Human-to-machine: ecommerce and AI chatbots, where human buyers primarily interact with software on the seller’s side — the online store or bot conversation experience. Humans on the seller’s side play a supporting role in those interactions, by designing and managing these experiences and intervening when customers need assistance. But in this mode too, buyers will lean on their own software to optimize their purchases and increasingly oversee fulfillment and ongoing vendor relationship management.

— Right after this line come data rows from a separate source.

Definition int64_urem : outcome (list TValue) :=
  a <- luaL_checkinteger64 args 1 ;;
  b <- luaL_checkinteger64 args 2 ;;
  if u64 b =? 0 then luaL_error "division by zero"
  else Ret [lua_pushinteger64 (Z.modulo (u64 a) (u64 b))].

Definition int64_min : outcome (list TValue) :=
  tmin <- luaL_checkinteger64 args 1 ;;
  r <- fold_args args (luaL_checkinteger64 args)
         (fun tmin x => if x <? tmin then x else tmin) tmin 2 ;;
  Ret [lua_pushinteger64 r].

Definition int64_max : outcome (list TValue) :=
  tmax <- luaL_checkinteger64 args 1 ;;
  r <- fold_args args (luaL_checkinteger64 args)
         (fun tmax x => if tmax <? x then x else tmax) tmax 2 ;;
  Ret [lua_pushinteger64 r].

(** Comparisons, signed and on the bit patterns. *)
Definition compare_s (test : Z -> Z -> bool) : outcome (list TValue) :=
  a <- luaL_checkinteger64 args 1 ;;
  b <- luaL_checkinteger64 args 2 ;;
  Ret [lua_pushboolean (test a b)].

Definition compare_u (test : Z -> Z -> bool) : outcome (list TValue) :=
  a <- luaL_checkinteger64 args 1 ;;
  b <- luaL_checkinteger64 args 2 ;;
  Ret [lua_pushboolean (test (u64 a) (u64 b))].

Definition int64_lt := compare_s Z.ltb.
Definition int64_le := compare_s Z.leb.
Definition int64_ult := compare_u Z.ltb.
Definition int64_ule := compare_u Z.leb.
Definition int64_gt := compare_s Z.gtb.
Definition int64_ge := compare_s Z.geb.
Definition int64_ugt := compare_u Z.gtb.
Definition int64_uge := compare_u Z.geb.

Definition int64_arshift : outcome (list TValue) :=
  n <- luaL_checkinteger64 args 1 ;;
  i <- luaL_checkinteger64 args 2 ;;
  if (-63 <=? i) && (i <=? 63) then
    Ret [lua_pushinteger64 (if i <? 0 then shl_u 64 (u64 n) (- i) else Z.shiftr n i)]
  else if i <? -63 then Ret [lua_pushinteger64 0]
  else Ret [lua_pushinteger64 (if n <? 0 then -1 else 0)].

Definition int64_lrotate : outcome (list TValue) :=
  n0 <- luaL_checkinteger64 args 1 ;;
  s0 <- luaL_checkinteger64 args 2 ;;
  let n := u64 n0 in
  let s := Z.modulo (u64 s0) 64 in
  Ret [lua_pushinteger64
         (if negb (s =? 0) then Z.lor (shl_u 64 n s) (shr_u n (64 - s)) else n)].

Definition int64_rrotate : outcome (list TValue) :=
  n0 <- luaL_checkinteger64 args 1 ;;
  s0 <- luaL_checkinteger64 args 2 ;;
  let n := u64 n0 in
  let s := Z.modulo (u64 s0) 64 in
  Ret [lua_pushinteger64
         (if negb (s =? 0) then Z.lor (shr_u n s) (shl_u 64 n (64 - s)) else n)].

Definition int64_extract : outcome (list TValue) :=
  n <- luaL_checkinteger64 args 1 ;;
  f <- luaL_checkinteger64 args 2 ;;
  w <- luaL_optinteger64 args 3 1 ;;
  luaL_argcheck ((0 <=? f) && (f <=? 63)) 2 "field cannot be negative" ;;;
  luaL_argcheck (0 <? w) 3 "width must be positive" ;;;
  fw <- add_s 64 f w ;;
  if 64 <? fw then luaL_error "trying to access non-existent bits"
  else Ret [lua_pushinteger64 (Z.land (shr_u (u64 n) f) (mask64 w))].

Definition int64_replace : outcome (list TValue) :=
  n <- luaL_checkinteger64 args 1 ;;
  r <- luaL_checkinteger64 args 2 ;;
  f <- luaL_checkinteger64 args 3 ;;
  w <- luaL_optinteger64 args 4 1 ;;
  luaL_argcheck ((0 <=? f) && (f <=? 63)) 3 "field cannot be negative" ;;;
  luaL_argcheck (0 <? w) 4 "width must be positive" ;;;
  fw <- add_s 64 f w ;;
  if 64 <? fw then luaL_error "trying to access non-existent bits"
  else
    let baseMask := shr_u ULLONG_MAX (64 - w) in
    let replacement := shl_u 64 (Z.land (u64 r) baseMask) f in
    let mask := Z.lxor ULLONG_MAX (shl_u 64 baseMask f) in
    Ret [lua_pushinteger64 (Z.lor (Z.land (u64 n) mask) replacement)].

Definition int64_clamp : outcome (list TValue) :=
  a <- luaL_checkinteger64 args 1 ;;
  mi <- luaL_checkinteger64 args 2 ;;
  mx <- luaL_checkinteger64 args 3 ;;
  luaL_argcheck (mi <=? mx) 3 "max must be greater than or equal to min" ;;;
  if a <? mi then Ret [lua_pushinteger64 mi]
  else if mx <? a then Ret [lua_pushinteger64 mx]
  else Ret [lua_pushinteger64 a].

Definition int64_btest : outcome (list TValue) :=
  tres <- fold_args args (luaL_checkinteger64 args)
            (fun tres x => Z.land tres (u64 x)) ULLONG_MAX 1 ;;
  Ret [lua_pushboolean (negb (tres =? 0))].

Definition int64_countrz : outcome (list TValue) :=
  n0 <- luaL_checkinteger64 args 1 ;;
  let n := u64 n0 in
  Ret [lua_pushinteger64 (if n =? 0 then 64 else builtin_ctz 64 n)].

Definition int64_countlz : outcome (list TValue) :=
  n0 <- luaL_checkinteger64 args 1 ;;
  let n := u64 n0 in
  Ret [lua_pushinteger64 (if n =? 0 then 64 else builtin_clz 64 n)].

(** The byte swap expression of [int64_bswap]. *)
Definition bswap64 (a : Z) : Z :=
  Z.lor (Z.lor (Z.lor (Z.lor (Z.lor (Z.lor (Z.lor
    (shr_u a 56)
    (shr_u (Z.land a 0xFF000000000000) 40))
    (shr_u (Z.land a 0xFF0000000000) 24))
    (shr_u (Z.land a 0xFF00000000) 8))
    (shl_u 64 (Z.land a 0xFF000000) 8))
    (shl_u 64 (Z.land a 0xFF0000) 24))
    (shl_u 64 (Z.land a 0xFF00) 40))
    (shl_u 64 (Z.land a 0xFF) 56).

Definition int64_bswap : outcome (list TValue) :=
  a <- luaL_checkinteger64 args 1 ;;
  Ret [lua_pushinteger64 (bswap64 (u64 a))].

End Int64.

(** The operations that also accept numbers with integral values. *)
Section Int64Bits.
Context `{Target}.
Variable args : list TValue.

Definition int64_band : outcome (list TValue) :=
  tres <- fold_args args (checkbitoperand args)
            (fun tres x => Z.land tres (u64 x)) ULLONG_MAX 1 ;;
  Ret [lua_pushinteger64 tres].

Definition int64_bor : outcome (list TValue) :=
  tres <- fold_args args (checkbitoperand args)
            (fun tres x => Z.lor tres (u64 x)) 0 1 ;;
  Ret [lua_pushinteger64 tres].

Definition int64_bnot : outcome (list TValue) :=
  a <- checkbitoperand args 1 ;;
  Ret [lua_pushinteger64 (not_u 64 (u64 a))].

Definition int64_bxor : outcome (list TValue) :=
  tres <- fold_args args (checkbitoperand args)
            (fun tres x => Z.lxor tres (u64 x)) 0 1 ;;
  Ret [lua_pushinteger64 tres].

Definition int64_lshift : outcome (list TValue) :=
  n0 <- checkbitoperand args 1 ;;
  i <- checkbitoperand args 2 ;;
  let n := u64 n0 in
  if (-63 <=? i) && (i <=? 63) then
    Ret [lua_pushinteger64 (if i <? 0 then shr_u n (- i) else shl_u 64 n i)]
  else Ret [lua_pushinteger64 0].

Definition int64_rshift : outcome (list TValue) :=
  n0 <- checkbitoperand args 1 ;;
  i <- checkbitoperand args 2 ;;
  let n := u64 n0 in
  if (-63 <=? i) && (i <=? 63) then
    Ret [lua_pushinteger64 (if i <? 0 then shl_u 64 n (- i) else shr_u n i)]
  else Ret [lua_pushinteger64 0].
End Int64Bits.

Lemma checkbitoperand_1 `{Target} a r : checkbitoperand (LInteger a :: r) 1 = Ret a.
Proof. done. Qed.
Lemma checkbitoperand_2 `{Target} v a r : checkbitoperand (v :: LInteger a :: r) 2 = Ret a.
Proof. done. Qed.
#[export] Hint Rewrite @checkbitoperand_1 @checkbitoperand_2 : args.

(** * Two's complement arithmetic *)

Lemma neg_u_spec w x : add_u w (not_u w (cast_u w x)) 1 = cast_u w (- x).
Proof.
  unfold add_u, not_u, cast_u. rewrite Zplus_mod_idemp_l.
  replace (Z.lnot (x mod 2 ^ w) + 1) with (0 - x mod 2 ^ w) by (unfold Z.lnot; lia).
  by rewrite Zminus_mod_idemp_r.
Qed.

(** [add], [sub], [mul] and [neg] are the ring operations modulo [2^64],
    read back as a signed integer: overflow wraps, and a result that fits is
    the exact one. *)
Theorem int64_arith_wraps a b rest :
  let args := LInteger a :: LInteger b :: rest in
  int64_add args = Ret [LInteger (s64 (a + b))] /\
  int64_sub args = Ret [LInteger (s64 (a - b))] /\
  int64_mul args = Ret [LInteger (s64 (a * b))] /\
  int64_neg args = Ret [LInteger (s64 (- a))].
Proof.
  cbn zeta. unfold int64_add, int64_sub, int64_mul, int64_neg. read_args.
  unfold lua_pushinteger64. rewrite neg_u_spec.
  unfold add_u, sub_u, mul_u. rewrite cast_u_add, cast_u_sub, cast_u_mul.
  by rewrite !cast_s_cast_u.
Qed.

(** * Division *)

Lemma rem_range a b : in_s 64 b -> b <> 0 -> in_s 64 (Z.rem a b).
Proof.
  intros Hb Hne. pose proof (Z.rem_bound_abs a b Hne). unfold in_s in *. lia.
Qed.

Lemma mod_range a b : in_s 64 b -> b <> 0 -> in_s 64 (a mod b).
Proof.
  intros Hb Hne. unfold in_s in *. destruct (Z.lt_ge_cases b 0).
  - pose proof (Z.mod_neg_bound a b). lia.
  - pose proof (Z.mod_pos_bound a b). lia.
Qed.

(** Truncated and floored division. *)
Lemma floor_of_trunc a b :
  b <> 0 ->
  a mod b = (if negb (Z.rem a b =? 0) && xorb (a <? 0) (b <? 0)
             then Z.rem a b + b else Z.rem a b) /\
  a / b = (if negb (Z.rem a b =? 0) && xorb (a <? 0) (b <? 0)
           then Z.quot a b - 1 else Z.quot a b).
Proof.
  intros Hb. pose proof (Z.quot_rem' a b) as Hq. pose proof (Z.rem_bound_abs a b Hb) as Hr.
  assert (Hu : forall q r, a = b * q + r -> (0 <= r < b \/ b < r <= 0) ->
               a mod b = r /\ a / b = q).
  { intros q r E Hbr. split; symmetry.
    - by apply (Z.mod_unique a b q r).
    - by apply (Z.div_unique a b q r). }
  pose proof (Z.rem_nonneg a b Hb) as Hp. pose proof (Z.rem_nonpos a b Hb) as Hm.
  destruct (Z.eqb_spec (Z.rem a b) 0); cbn [negb andb]; [apply Hu; lia|].
  destruct (Z.ltb_spec a 0), (Z.ltb_spec b 0); cbn [xorb]; apply Hu; lia.
Qed.

Lemma quot_range a b :
  in_s 64 a -> b <> 0 -> (a =? LLONG_MIN) && (b =? -1) = false -> in_s 64 (Z.quot a b).
Proof.
  intros Ha Hb Hov. unfold in_s, LLONG_MIN in *. change (64 - 1) with 63 in *.
  pose proof (Z.quot_rem' a b) as Hq. pose proof (Z.rem_bound_abs a b Hb) as Hr.
  pose proof (Z.rem_sign_mul a b Hb) as Hs.
  apply andb_false_iff in Hov. rewrite !Z.eqb_neq in Hov.
  assert (Habs : Z.abs (Z.quot a b) <= Z.abs a).
  { rewrite <- Z.quot_abs by done. apply Z.quot_le_upper_bound; [lia|]. nia. }
  destruct (Z.eq_dec a (- 2 ^ 63)) as [->|]; [|lia].
  assert (b <> -1) by (destruct Hov; congruence).
  enough (Z.quot (- 2 ^ 63) b <> 2 ^ 63) by lia. intros E. rewrite E in Hq. nia.
Qed.

(** On every divisor: division by zero is an error; [mod] is the floored
    modulus, of the sign of the divisor; [rem] is the truncated remainder, and
    [div] the truncated quotient with the one overflowing case an error;
    [udiv] and [urem] divide the bit patterns. *)
Theorem int64_division_spec a b rest :
  in_s 64 a -> in_s 64 b ->
  let args := LInteger a :: LInteger b :: rest in
  let zero := Throw (RunError "division by zero") in
  int64_mod args = (if b =? 0 then zero else Ret [LInteger (a mod b)]) /\
  int64_rem args = (if b =? 0 then zero else Ret [LInteger (Z.rem a b)]) /\
  int64_div args =
    (if b =? 0 then zero
     else if (a =? LLONG_MIN) && (b =? -1) then Throw (RunError "integer overflow")
     else Ret [LInteger (Z.quot a b)]) /\
  int64_udiv args =
    (if b =? 0 then zero else Ret [LInteger (s64 (u64 a / u64 b))]) /\
  int64_urem args =
    (if b =? 0 then zero else Ret [LInteger (s64 (u64 a mod u64 b))]).
Proof.
  intros Ha Hb. cbn zeta.
  unfold int64_mod, int64_rem, int64_div, int64_udiv, int64_urem. read_args.
  assert (Hub : (u64 b =? 0) = (b =? 0)).
  { destruct (Z.eqb_spec b 0) as [->|Hne]; [done|]. apply Z.eqb_neq. intros E.
    apply Hne. by apply (cast_u_inj_s 64). }
  rewrite Hub. unfold lua_pushinteger64, luaL_error.
  destruct (Z.eqb_spec b 0) as [|Hne]; [by split_and!|].
  pose proof (rem_range a b Hb Hne) as Hrem. pose proof (mod_range a b Hb Hne) as Hmod.
  destruct (floor_of_trunc a b Hne) as [Hfl _].
  rewrite <- negb_andb. destruct ((a =? LLONG_MIN) && (b =? -1)) eqn:Hov; cbn [negb].
  - bool_simpl. by subst a b.
  - pose proof (quot_range a b Ha Hne Hov). rewrite <- Hfl, !cast_s_id by done. by split_and!.
Qed.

Machine-to-machine: buyers will delegate purchasing to their own AI-powered agents at a high level, which will “negotiate” with software agents on the seller’s side through APIs or with an AI that scrapes and automates the seller’s human-facing interface. We can call this “bot commerce.” This will require a different kind of “experience” design and optimization by marketers. Instead of just UX (user experience) design for humans, it’s BX (bot experience) design for the variety of software agents interacting with a brand. Search engine optimization (SEO) is an example of this kind of marketing that plays to an audience of machines, as a way of reaching customers.
DATA = MACHINE-TO-MACHINE MARKETING
Whether serving in leading or supporting roles, software on the buyer’s side will grow to wield enormous influence over business outcomes. Marketing to machines will be a key dimension of marketing operations in this decade. And how do you best market to machines? Through data. Publishing the right data, the richest and most useful data, that’s discoverable, timely, accurate, and available in the channels and formats they prefer. This is one of the missions of big ops.
Harmonizing the collaboration between humans and machines will be one of the most exciting and innovative aspects of marketing over these next ten years. It will introduce new complexity to marketing’s environment, but martech software will evolve to help manage that complexity. This period of constant innovation will also ensure there is no lack of opportunity for humans to add value in the continually shifting discipline of marketing.
The way machines will take your job in marketing is if you fail to keep up in learning how to use them.